Au thin films were deposited via DC sputtering at 0.6 Å s-1 (power: 50 W; Argon gas flow: 30 sccm; chamber pressure: 10 x 10-2 torr; model CRC 622 by Torr International Inc.). The thickness of the deposited films was controlled by a quartz crystal rate controller.
Atomic layer deposition was carried out in a self-built hot-wall reactor equipped with DP-series pneumatic valves from Swagelok and with an MV10C pump from Vacuubrand. ZnS was deposited with Et2Zn and H2S (3vol% in N2). The reactor temperature was kept at 60 °C. The precursors were kept at room temperature. Et2Zn was pulsed into the reaction chamber for 0.2 s and left for 15 s. Afterwards, the reactor was purged for 25 s using N2 gas. H2S was pulsed into the chamber for 0.2 s and held for 15 s before opening the pump valve and purging for 25 s.
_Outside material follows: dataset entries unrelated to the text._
(** A name of several tokens is never touched by [processTagIntro]. *)
Lemma processTagIntro_multi (fuel : nat) (st : JSXTransformer) :
  introEndsAt (tokens st) (currentIndex (tokens st) + 1) = false ->
  processTagIntro fuel st
  = (introEnd <- findIntroEnd fuel (tokens st) (currentIndex (tokens st) + 1) ;;
     processTokensUntil fuel introEnd st).
Proof.
  intros Hend. unfold processTagIntro.
  destruct (findIntroEnd fuel (tokens st) (currentIndex (tokens st) + 1))
    as [[e|x]|] eqn:E; cbn [bind]; try reflexivity.
  apply findIntroEnd_found in E as (_ & _ & Hlt). specialize (Hlt Hend).
  replace (e =? currentIndex (tokens st) + 1) with false; [reflexivity|].
  symmetry. apply Nat.eqb_neq. lia.
Qed.

(** C5: a tag name made of one token whose first character is a
    lower-case letter is rewritten as a quoted string literal; a one-token
    name with an upper-case initial and a name of several tokens (a dotted
    name) are given to the generic token processor as they stand,
    unquoted. *)
Theorem C5_processTagIntro_quotes_lower_case
    (fuel : nat) (st : JSXTransformer) (t : Token) (c : ascii) (rest : string) :
  currentToken (tokens st) = Some t ->
  value t = String c rest ->
  (introEndsAt (tokens st) (currentIndex (tokens st) + 1) = true ->
   isLowerCaseLetter c = true ->
   exists st',
     processTagIntro (S fuel) st = Some (Normal st')
     /\ resultCode (tokens st')
        = (resultCode (tokens st) ++ previousWhitespace (tokens st))
          ++ String squote (value t ++ str squote)
     /\ tokenIndex (tokens st') = S (tokenIndex (tokens st)))
  /\ (introEndsAt (tokens st) (currentIndex (tokens st) + 1) = true ->
      isUpperCaseLetter c = true ->
      processTagIntro (S fuel) st
      = (st1 <- liftC (processToken st) ;;
         processTokensUntil fuel (currentIndex (tokens st) + 1) st1))
  /\ (introEndsAt (tokens st) (currentIndex (tokens st) + 1) = false ->
      processTagIntro fuel st
      = (introEnd <- findIntroEnd fuel (tokens st) (currentIndex (tokens st) + 1) ;;
         processTokensUntil fuel introEnd st)
      /\ forall introEnd,
           findIntroEnd fuel (tokens st) (currentIndex (tokens st) + 1)
           = Some (Normal introEnd) ->
           currentIndex (tokens st) + 1 < introEnd).
Proof.
  intros Ht Hv. split; [|split].
  - intros Hend Hlow. eexists. split.
    { rewrite (processTagIntro_single fuel st t true Ht Hend); [reflexivity|].
      rewrite Hv, startsWithLowerCase_head.
      now rewrite (lowerCase_not_upperCase c Hlow). }
    split; reflexivity.
  - intros Hend Hup.
    rewrite (processTagIntro_single fuel st t false Ht Hend).
    + cbn [processTokensUntil]. unfold currentIndex.
      replace (tokenIndex (tokens st) <? tokenIndex (tokens st) + 1) with true;
        [reflexivity|]. symmetry. apply Nat.ltb_lt. lia.
    + rewrite Hv, startsWithLowerCase_head. now rewrite Hup.
  - intros Hend. split; [now apply processTagIntro_multi|].
    intros e He. now apply findIntroEnd_found in He as (_ & _ & Hlt); auto.
Qed.

End TagIntroFacts.

(* ================================================================= *)
(** ** processProps: attribute keys *)

Section AttributeFacts.

Context {collab : Collaborators}.

(** C6: in the props object an attribute [name=value] has its name
    written as a quoted string key when the name contains a hyphen and
    copied as a bare identifier key when it does not, the [=] becoming
    [: ]; an attribute name with no [=] after it is written [name: true].
    Each attribute is followed by a comma. *)
Theorem C6_processProps_attribute_keys
    (fuel : nat) (st : JSXTransformer) (t : Token) :
  currentToken (tokens st) = Some t ->
  (matches2 (tokens st) tt.jsxName tt.eq = true ->
   exists st1 st2,
     (includes hyphen (value t) = true ->
      resultCode (tokens st1)
      = (resultCode (tokens st) ++ previousWhitespace (tokens st))
        ++ String squote (value t ++ str squote))
     /\ (includes hyphen (value t) = false ->
         resultCode (tokens st1)
         = (resultCode (tokens st) ++ previousWhitespace (tokens st))
           ++ tokenText (tokens st) t)
     /\ tokenIndex (tokens st1) = S (tokenIndex (tokens st))
     /\ resultCode (tokens st2)
        = (resultCode (tokens st1) ++ previousWhitespace (tokens st1)) ++ ": "
     /\ tokenIndex (tokens st2) = S (S (tokenIndex (tokens st)))
     /\ processProps_loop (S fuel) st
        = (st3 <- (if matches1 (tokens st2) tt.braceL
                   then processBracedExpression st2
                   else processStringPropValue st2) ;;
           processProps_loop fuel (onTokens (appendCode ",") st3))
     /\ forall v, currentToken (tokens st2) = Some v ->
          matches1 (tokens st2) tt.braceL = false ->
          exists st3,
            processProps_loop (S fuel) st
            = processProps_loop fuel (onTokens (appendCode ",") st3)
            /\ resultCode (tokens (onTokens (appendCode ",") st3))
               = (((resultCode (tokens st2) ++ previousWhitespace (tokens st2))
                   ++ formatJSXStringValueLiteral (value v))
                   ++ formatJSXTextReplacement (value v)) ++ ",")
  /\ (matches2 (tokens st) tt.jsxName tt.eq = false ->
      matches1 (tokens st) tt.jsxName = true ->
      exists st',
        processProps_loop (S fuel) st = processProps_loop fuel st'
        /\ resultCode (tokens st')
           = (((resultCode (tokens st) ++ previousWhitespace (tokens st))
               ++ tokenText (tokens st) t) ++ ": true") ++ ","
        /\ tokenIndex (tokens st') = S (tokenIndex (tokens st))).
Proof.
  intros Ht. split.
  - intros Hm.
    exists (if includes hyphen (value t)
            then onTokens (replaceToken (quoted (value t))) st
            else onTokens copyToken st).
    exists (onTokens (replaceToken ": ")
              (if includes hyphen (value t)
               then onTokens (replaceToken (quoted (value t))) st
               else onTokens copyToken st)).
    split; [|split; [|split; [|split; [reflexivity|split; [|split]]]]].
    + intros ->. reflexivity.
    + intros ->. unfold onTokens, copyToken. rewrite Ht. reflexivity.
    + destruct (includes hyphen (value t));
        [apply index_replaceToken | apply index_copyToken].
    + rewrite index_replaceToken. f_equal.
      destruct (includes hyphen (value t));
        [apply index_replaceToken | apply index_copyToken].
    + cbn [processProps_loop]. rewrite Hm, Ht. reflexivity.
    + intros v Hv Hnb. eexists. split.
      * cbn [processProps_loop]. rewrite Hm, Ht. cbn [deref ret bind].
        rewrite Hnb. unfold processStringPropValue. rewrite Hv.
        cbn [deref ret bind]. reflexivity.
      * rewrite resultCode_appendCode, resultCode_replaceToken.
        rewrite <- !append_assoc. reflexivity.
  - intros Hm2 Hm1. eexists. split; [|split].
    + cbn [processProps_loop]. rewrite Hm2, Hm1. reflexivity.
    + rewrite !resultCode_appendCode. unfold onTokens at 1, copyToken. rewrite Ht.
      reflexivity.
    + rewrite !index_appendCode. apply index_copyToken.
Qed.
The chamber was equipped with a protein-free piece of silicon-wafer as a reference for the thickness of the layers deposited, which was then measured via spectroscopic ellipsometry.
Modelling
Unfortunately, no reliable statements can be made with the help of the results obtained with our simulation: This can be traced back to the pure complexity of the S-Layer proteins. The more constituents are involved in the system, the higher the required number of time steps that is needed in the simulation until a state of thermal equilibrium is reached, i.e. a configuration with minimized system energy.
In figure (1) and (2) we present the average of the proteins’ distance to the surface in dependence of the system temperature and the electromagnetic charge of the surface for a single S-layer type (p1) and two types (p1 and p3), respectively. The fluctuations of the configurations can clearly be seen in both cases, since the behavior, i.e. the average distance visualized by the brightness in the heat map, varies too much in the neighborhood of similar macroscopic parameters. The simulations were repeated for the same parameters multiple times and the resulting average distances also showed largely varying behavior.
Further simulations with a quite higher number of time steps need to be conducted in the future.
Figure 1
The average distance of the proteins with respect to the surface for a single S-layer type system (p1) as heat map: Bright values represent larger distances, darker values smaller distances.
Figure 2:
The average distance of the proteins with respect to the surface for a mixture S-layer type system (p1 and p3) as heat map: Bright values represent larger distances, darker values smaller distances.